The traditional ways of life for the Maasai and Samburu tribes
The Maasai and Samburu live in a village known as an nkang or a manyatta, which consists of a circle of houses and animal pens, surrounded by an acacia thorn bush fence to protect from predators. In both cultures a man may have multiple wives and each wife will have her own house, which she builds out of sticks, mud and cow dung, with help from other women. In both societies, male elders are top dog and decide most major matters, including arranging marriages. The measure of a man’s wealth is in cattle and children – the more, the better! Young boys are sent out with the grazing livestock almost as soon as they can walk, while girls are responsible for chores learnt from their mothers, such as cooking and milking. Unmarried younger men are notoriously naughty, often cattle-rustling and fraternising with girlfriends – they are not thought to have reached maturity until they become ‘morans’ (warriors) between 12 and 25 years of age (the initiation only happens once every 15 years or so).
One rite of passage when a boy becomes a moran is the painful circumcision ceremony. The procedure takes place without anaesthetic and the boy must endure it in silence and without any expression of pain. Traditionally, another rite was the hunting and killing of a lion, although this is now changing due to conservation concerns and education. Lion killing is banned in south-east Africa and there are schemes to compensate herders when their livestock is killed or injured by a predator, to prevent revenge killings. Warriors wear their hair in long braids coated with animal fat and orange ochre and spend much of their time on walkabouts, trading cattle (as opposed to stealing them as they did when they were younger!). When warriors graduate to become junior elders (to make way for the next set of morans), their long hair is shaved off.

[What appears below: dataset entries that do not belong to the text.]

Lemma integrity_ok_insert_bottle (s : Store) (id : Z) (b : BottleRow) :
  integrity_ok s = true →
  is_Some (resins s !! b_resin_id b) → is_Some (b_used_weight b) →
  integrity_ok (set_bottles <[id := b]> s) = true.
Proof.
  rewrite !integrity_ok_spec. intros [Hb Hr] H1 H2. split; [|exact Hr].
  intros k b'. simpl. rewrite lookup_insert.
  case_decide; [intros [= <-]; done|]. apply Hb.
Qed.

(** ** Running coroutines *)

Lemma bind_Ok {A B} (m : M A) (k : A → M B) (w w' : World) (a : A) :
  m w = (Ok a, w') → bind m k w = k a w'.
Proof. unfold bind. by intros ->. Qed.

Lemma bind_Raise {A B} (m : M A) (k : A → M B) (w w' : World) (e : exn) :
  m w = (Raise e, w') → bind m k w = (Raise e, w').
Proof. unfold bind. by intros ->. Qed.

Lemma resin_get_by_id_Some (w : World) (resin_id : Z) (resin : ResinRow) :
  resins (session w) !! resin_id = Some resin →
  ResinDb.get_by_id resin_id w = (Ok resin, w).
Proof. intros H. unfold ResinDb.get_by_id, bind, db_read. by rewrite H. Qed.

Lemma resin_get_by_id_None (w : World) (resin_id : Z) :
  resins (session w) !! resin_id = None →
  ∃ msg, ResinDb.get_by_id resin_id w = (Raise (ItemNotFoundError msg), w).
Proof. intros H. unfold ResinDb.get_by_id, bind, db_read. rewrite H. by eexists. Qed.

Lemma bottle_get_by_id_Some (w : World) (bottle_id : Z) (bottle : BottleRow) :
  bottles (session w) !! bottle_id = Some bottle →
  BottleDb.get_by_id bottle_id w = (Ok bottle, w).
Proof. intros H. unfold BottleDb.get_by_id, bind, db_read. by rewrite H. Qed.

Lemma bottle_get_by_id_None (w : World) (bottle_id : Z) :
  bottles (session w) !! bottle_id = None →
  ∃ msg, BottleDb.get_by_id bottle_id w = (Raise (ItemNotFoundError msg), w).
Proof. intros H. unfold BottleDb.get_by_id, bind, db_read. rewrite H. by eexists. Qed.

Lemma db_commit_Ok (w : World) :
  integrity_ok (session w) = true →
  db_commit w = (Ok tt, {| committed := session w; session := session w; now := now w;
                           connections := connections w; published := published w;
                           outbox := outbox w |}).
Proof. intros H. unfold db_commit. by rewrite H. Qed.

Lemma db_commit_Raise (w : World) :
  integrity_ok (session w) = false → db_commit w = (Raise IntegrityError, w).
Proof. intros H. unfold db_commit. by rewrite H. Qed.

(** ** Creating a bottle *)

Lemma create_runs (w : World) (resin_id : Z) (resin : ResinRow)
    (remaining_weight used_weight : option Q) (u : Q)
    (first_used last_used : option datetime)
    (location lot_nr comment : option string) (archived : bool) :
  resins (session w) !! resin_id = Some resin →
  integrity_ok (session w) = true →
  match used_weight with
  | Some x => Some x
  | None =>
      match remaining_weight with
      | Some r => (λ c, py_max (c - r) 0) <$> r_weight resin
      | None => Some 0%Q
      end
  end = Some u →
  ∃ b w', BottleDb.create resin_id remaining_weight used_weight first_used
            last_used location lot_nr comment archived w = (Ok b, w')
          ∧ b_used_weight b = Some u
          ∧ bottles (committed w') !! b_id b = Some b
          ∧ session w' = committed w'.
Proof.
  intros Hr Hok Hu. unfold BottleDb.create.
  erewrite bind_Ok by (by apply resin_get_by_id_Some).
  erewrite (bind_Ok _ _ w w u); cycle 1.
  { destruct used_weight as [x|]; [by injection Hu as ->|].
    destruct remaining_weight as [r|]; [|by injection Hu as <-].
    destruct (r_weight resin) as [c|]; [|done]. by injection Hu as <-. }
  erewrite bind_Ok by reflexivity.
  erewrite bind_Ok by reflexivity.
  erewrite bind_Ok by reflexivity.
  erewrite bind_Ok; cycle 1.
  { apply db_commit_Ok. simpl.
    apply integrity_ok_insert_bottle; [done|simpl; by rewrite Hr|done]. }
  erewrite bind_Ok by reflexivity.
  eexists _, _. split; [reflexivity|]. simpl.
  split; [done|]. split; [|done]. apply lookup_insert_eq.
Qed.

(** C2.  Creating a bottle with a remaining quantity R, and no used quantity,
    of a resin with declared weight C gives the used-quantity max(C - R, 0);
    creating it with neither gives the used-quantity 0. *)
Theorem create_used_weight (w : World) (resin_id : Z) (resin : ResinRow)
    (first_used last_used : option datetime)
    (location lot_nr comment : option string) (archived : bool) :
  resins (session w) !! resin_id = Some resin →
  integrity_ok (session w) = true →
  (∀ R C, r_weight resin = Some C →
     ∃ b w' u, BottleDb.create resin_id (Some R) None first_used last_used
                 location lot_nr comment archived w = (Ok b, w')
               ∧ bottles (committed w') !! b_id b = Some b
               ∧ b_used_weight b = Some u ∧ (u == Qmax (C - R) 0)%Q)
  ∧ (∃ b w', BottleDb.create resin_id None None first_used last_used
               location lot_nr comment archived w = (Ok b, w')
             ∧ bottles (committed w') !! b_id b = Some b
             ∧ b_used_weight b = Some 0%Q).
Proof.
  intros Hr Hok. split.
  - intros R C HC.
    destruct (create_runs w resin_id resin (Some R) None (py_max (C - R) 0)
                first_used last_used location lot_nr comment archived Hr Hok)
      as (b & w' & Hc & Hu & Hb & _); [by rewrite HC|].
    exists b, w', (py_max (C - R) 0). repeat split; try done. apply py_max_Qmax.
  - destruct (create_runs w resin_id resin None None 0%Q
                first_used last_used location lot_nr comment archived Hr Hok)
      as (b & w' & Hc & Hu & Hb & _); [done|].
    by exists b, w'.
Qed.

Both men and women wear pieces of fabric or sheets wrapped around them in a traditional fashion. The favoured colour is red, but other colours and patterned designs are worn and often have a specific meaning. They wear simple sandals, which were once made of cowhide but are now often made of tyre strips and referred to as 1000-milers (the distance they can take you before wearing out!). Bead working, done by women, creates ornaments and jewellery that also have particular meanings and denote identity and status. Both men and women wear the decorations – necklaces, collars, bracelets, headdresses, and even decorations for sticks and weapons! In former times, beads were made of local raw materials, such as clay, shells, ivory, seeds or bone, but nowadays glass beads in plain colours are preferred.